Extracting geometric features of aortic valve annulus motion from dynamic MRI for guiding interventions

Transcatheter aortic valve implant (TAVI) has emerged as a prominent approach for treating aortic stenosis. Success of such implants depends upon the accurate assessment of the geometric features such as the diameter, center and orientation of the aortic valve annulus (AVA). In this paper, we present a method for extracting these geometric features from magnetic resonance images (MRI). The method is based on finding an optimal fit for a circular ring mimicking AVA in the aortic root. Moreover, the presented approach provides dynamic tracking of the AVA in CINE MR images. This approach can be used for preoperative planning of prosthetic valve implantation, as well as for the emerging MRI guided manual, or with robot-assisted, annuloplasty.

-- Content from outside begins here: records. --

(** * Crime-Analysis-Dashboard: [CrimeDataAnalyzer] (src/sample_analysis.py)

    A shallow embedding of the analysis pipeline of [sample_analysis.py] and
    the properties its specification states about it.

    Layout of the development:
    - [Py]: the Python values that travel through the pipeline (cells of a
      table, exceptions, [str.strip] / [str.upper], int/float comparisons);
    - [Calendar]: the fields of a [datetime64[ns]] timestamp;
    - [Pd]: the part of pandas the script calls (Series, DataFrame,
      [drop_duplicates], [dropna], [fillna], [astype], the [.str] and [.dt]
      accessors, [groupby(...).size()], [pct_change], [idxmax], ...);
    - the object store and the monad in which the methods of
      [CrimeDataAnalyzer] run: a DataFrame is a mutable object behind a
      reference, [df.copy()] allocates, [df[col] = ...] updates in place;
    - the methods themselves, one definition per method of the class;
    - the Cleaner as the specification words it (five row-wise steps);
    - lemmas and the theorems about the specification's claims.

    Conventions.  Text is ASCII ([string] of the standard library); float64
    values are the kernel's binary64 floats ([PrimFloat]); an int64 is a [Z]
    (row counts never approach 2^63). *)

From Stdlib Require Import ZArith String Ascii List Bool Lia Sorted.
From Stdlib Require PrimFloat Uint63.
Import ListNotations.
Local Open Scope string_scope.
Local Open Scope list_scope.
Local Open Scope Z_scope.
(** a predicate that holds of the ten digits and the minus sign holds of every printed number *)
Lemma fmt_d_all (p : ascii -> bool) z :
  forallb p ["0"; "1"; "2"; "3"; "4"; "5"; "6"; "7"; "8"; "9"; "-"]%char = true -> sforall p (fmt_d z) = true.
Proof.
  rewrite forallb_forall. intros H. unfold fmt_d.
  assert (Hd : forall d, (d < 10)%N -> p (pretty_N_char d) = true).
  { intros d Hd. apply H. do 10 (destruct d as [|d] using N.peano_ind; [simpl; tauto|]; clear IHd). lia. }
  destruct (Z.lt_trichotomy z 0) as [Hz|[->|Hz]].
  - rewrite pretty_Z_neg by done. simpl. rewrite H by (simpl; tauto). simpl. by apply pretty_N_go_all.
  - simpl. rewrite H by (simpl; tauto). done.
  - rewrite pretty_Z_pos by done. by apply pretty_N_go_all.
Qed.

Lemma digits_val_pretty x : forall s, digits_val 0 (pretty_N_go x s) = digits_val (Z.of_N x) s.
Proof.
  induction (N.lt_wf_0 x) as [x _ IH]. intros s.
  destruct (decide (x = 0)%N) as [->|Hx]; [by rewrite pretty_N_go_0|].
  rewrite pretty_N_go_step by lia. rewrite IH by (apply N.div_lt; lia). simpl. f_equal.
  assert (Hd : forall d, (d < 10)%N -> digit_val (pretty_N_char d) = Z.of_N d).
  { intros d Hd. do 10 (destruct d as [|d] using N.peano_ind; [reflexivity|]; clear IHd). lia. }
  rewrite Hd by (apply N.mod_lt; lia). pose proof (N.div_mod x 10). lia.
Qed.

Lemma span_digits_all s : sforall isDigit s = true -> span_digits s = (s, "").
Proof.
  induction s as [|c s IH]; simpl; [done|]. intros [Hc Hs]%andb_true_iff. by rewrite Hc, (IH Hs).
Qed.

Lemma skip_blanks_digit c s : isDigit c = true -> skip_blanks (String c s) = String c s /\ read_sign (String c s) = (false, String c s).
Proof.
  assert (H : forall c, (negb (isDigit c) || (negb (isSpace c) && negb (c =? "-")%char && negb (c =? "+")%char)) = true)
    by (apply ascii_check; vm_compute; reflexivity).
  intros Hc. specialize (H c). rewrite Hc in H. simpl in H. go_bools. simpl. by rewrite H, H1, H0.
Qed.

(** [Sscanf("%d")] reads what [%d] prints *)
Lemma Sscanf_fmt z p : 0 <= z < 2 ^ 63 -> Sscanf_d (fmt_d z) p = z.
Proof.
  intros Hz. assert (Hd : sforall isDigit (fmt_d z) = true /\ digits_val 0 (fmt_d z) = z /\ fmt_d z <> "").
  { unfold fmt_d. destruct (decide (z = 0)) as [->|]; [done|]. rewrite pretty_Z_pos by lia. split_and!.
    - apply pretty_N_go_all; [|done]. intros d Hd.
      do 10 (destruct d as [|d] using N.peano_ind; [reflexivity|]; clear IHd). lia.
    - rewrite digits_val_pretty. simpl. lia.
    - rewrite pretty_N_go_step by lia. by apply pretty_N_go_nonempty. }
  destruct Hd as (Hd & Hv & Hn). unfold Sscanf_d. destruct (fmt_d z) as [|c s] eqn:E; [done|].
  assert (Hc : isDigit c = true) by (simpl in Hd; by apply andb_true_iff in Hd as [? _]).
  destruct (skip_blanks_digit c s Hc) as [-> ->]. rewrite (span_digits_all _ Hd).
  change (String c s =? "")%string with false. cbv iota. cbn [signed]. rewrite Hv.
  unfold fits64. destruct (Z.leb_spec (-2 ^ 63) z), (Z.ltb_spec z (2 ^ 63)); lia || done.
Qed.

(** ** Pieces of a string *)

Lemma sforall_take p n s : sforall p s = true -> sforall p (str_take n s) = true.
Proof.
  revert s. induction n as [|n IH]; intros [|c s]; simpl; try done.
  intros [-> ?]%andb_true_iff. by apply IH.
Qed.

Lemma sforall_drop p n s : sforall p s = true -> sforall p (str_drop n s) = true.
Proof.
  revert s. induction n as [|n IH]; intros [|c s]; simpl; try done.
  intros [_ ?]%andb_true_iff. by apply IH.
Qed.

Lemma sforall_TrimPrefix p s pre : sforall p s = true -> sforall p (TrimPrefix s pre) = true.
Proof. unfold TrimPrefix. case_match; [apply sforall_drop | done]. Qed.

Lemma sforall_trim p s : sforall p s = true -> sforall p (TrimSpace s) = true.
Proof.
  intros H. unfold TrimSpace.
  assert (Hl : sforall p (trim_left s) = true).
  { induction s as [|c s IH]; simpl in *; [done|]. apply andb_true_iff in H as [Hc Hs].
    destruct (isSpace c); [by apply IH|]. simpl. by rewrite Hc. }
  revert Hl. generalize (trim_left s). clear. intros s.
  induction s as [|c s IH]; simpl; [done|]. intros [Hc Hs]%andb_true_iff.
  destruct (trim_right s) as [|d t]; [destruct (isSpace c); simpl; by rewrite ?Hc|].
  simpl in *. by rewrite Hc, IH.
Qed.
Record record_ok (r : StaticRecord) : Prop := {
  ro_id : r.(r_ID) <> "";
  ro_name : re_match dnsNameRe r.(r_Name) = true;
  ro_value : value_ok r;
}.

Record ValidFile (f : File) : Prop := {
  vf_present : f.(UpstreamDefaults) <> None;
  vf_defaults : Forall default_ok (elems f.(UpstreamDefaults));
  vf_route : f.(ForwardZones) <> [] \/ existsb routes (elems f.(UpstreamDefaults)) = true;
  vf_zones : Forall zone_ok f.(ForwardZones);
  vf_zone_names : NoDup (live_zone_names f.(ForwardZones));
  vf_records : Forall record_ok f.(StaticRecords);
  vf_record_keys : NoDup (live_record_keys f.(StaticRecords));
}.

Definition normalise (f : File) : File :=
  f <| Version := if f.(Version) =? 0 then CurrentVersion else f.(Version) |>
    <| UpstreamDefaults := map Upstream_defaults <$> f.(UpstreamDefaults) |>
    <| f_Settings := Settings_WithDefaults f.(f_Settings) |>
    <| f_Peers := Peers_WithDefaults f.(f_Peers) |>.

(** ** The loops *)

(** the list of keys a "seen" set has accepted *)
Definition fresh_keys (seen : gset string) (ks : list string) : Prop :=
  NoDup ks /\ Forall (fun k => k ∉ seen) ks.

Lemma fresh_keys_cons seen k ks :
  fresh_keys seen (k :: ks) <-> (k ∉ seen) /\ fresh_keys ({[k]} ∪ seen) ks.
Proof.
  unfold fresh_keys. rewrite NoDup_cons, Forall_cons, !Forall_forall.
  split.
  - intros [[Hk ?] [? Hs]]. split_and!; try done. intros x Hx.
    rewrite not_elem_of_union, not_elem_of_singleton. split; [intros ->; done | auto].
  - intros [? [? Hs]]. split_and!; try done.
    + intros Hk. apply Hs in Hk. set_solver.
    + intros x Hx. apply Hs in Hx. set_solver.
Qed.

(** one step of a loop that skips tombstones *)
Lemma fresh_keys_step seen (deleted : bool) k ks :
  fresh_keys seen (if deleted then ks else k :: ks) <->
  (deleted = false -> k ∉ seen) /\ fresh_keys (if deleted then seen else {[k]} ∪ seen) ks.
Proof. destruct deleted; [|rewrite fresh_keys_cons]; naive_solver. Qed.

Lemma fresh_keys_nil seen : fresh_keys seen [].
Proof. split; constructor. Qed.

Lemma fresh_keys_empty ks : fresh_keys ∅ ks <-> NoDup ks.
Proof.
  unfold fresh_keys. split; [by intros [? _]|]. split; [done|].
  apply Forall_forall. set_solver.
Qed.

Lemma port_ok_iff p : port_ok p = true <-> 0 < p <= 65535.
Proof. unfold port_ok. rewrite negb_true_iff, orb_false_iff. lia. Qed.

Lemma Upstream_defaults_port u :
  port_ok (Upstream_defaults u).(u_Port) = true <-> 0 <= u.(u_Port) <= 65535.
Proof.
  rewrite port_ok_iff. unfold Upstream_defaults. destruct (Z.eqb_spec u.(u_Port) 0); simpl; lia.
Qed.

Implementation of a force-feedback interface for robotic assisted interventions with real-time MRI guidance

Efficient and intuitive interfacing of the interventionalist to the information and tools available from image-guided robotic assisted surgeries is required to achieve the full benefit of these technologies. Ongoing research has been performed into the use of forbidden region guided fixtures (FRVF) for human-in-the-loop control of image-guided procedures via haptic force-feedback devices (FFD). Although commercially available FFD provide sufficient degrees-of-freedom (DoF), collaborating clinicians, as well as the results of our previous work indicate that these systems are not completely intuitive for controlling fixed-point access interventional tool which have a remote center of motion. Within this context, we introduce a new FFD which is designed with the same DoF constraints as a fixed-point access interventional tool. The device is tested in a clinical simulation of a robot assisted trans-apical valve implantation under guidance from real-time magnetic resonance imaging. Pre-acquired real-time images are used in the clinical simulation to dynamically update the FRVF and therefore provide guiding forces to allow the operator to see the safe boundaries of operation via a visualization interface and physically feel them through the FFD. Inertial and gravity compensation and per DoF dynamic response of the physical prototype are validated and the frequency response of the system demonstrates it is adequate for tactile sensing. During clinical simulation the operator was successfully able to maneuver the tool within the safe path to the region of interest with the guidance of visual and force-feedback.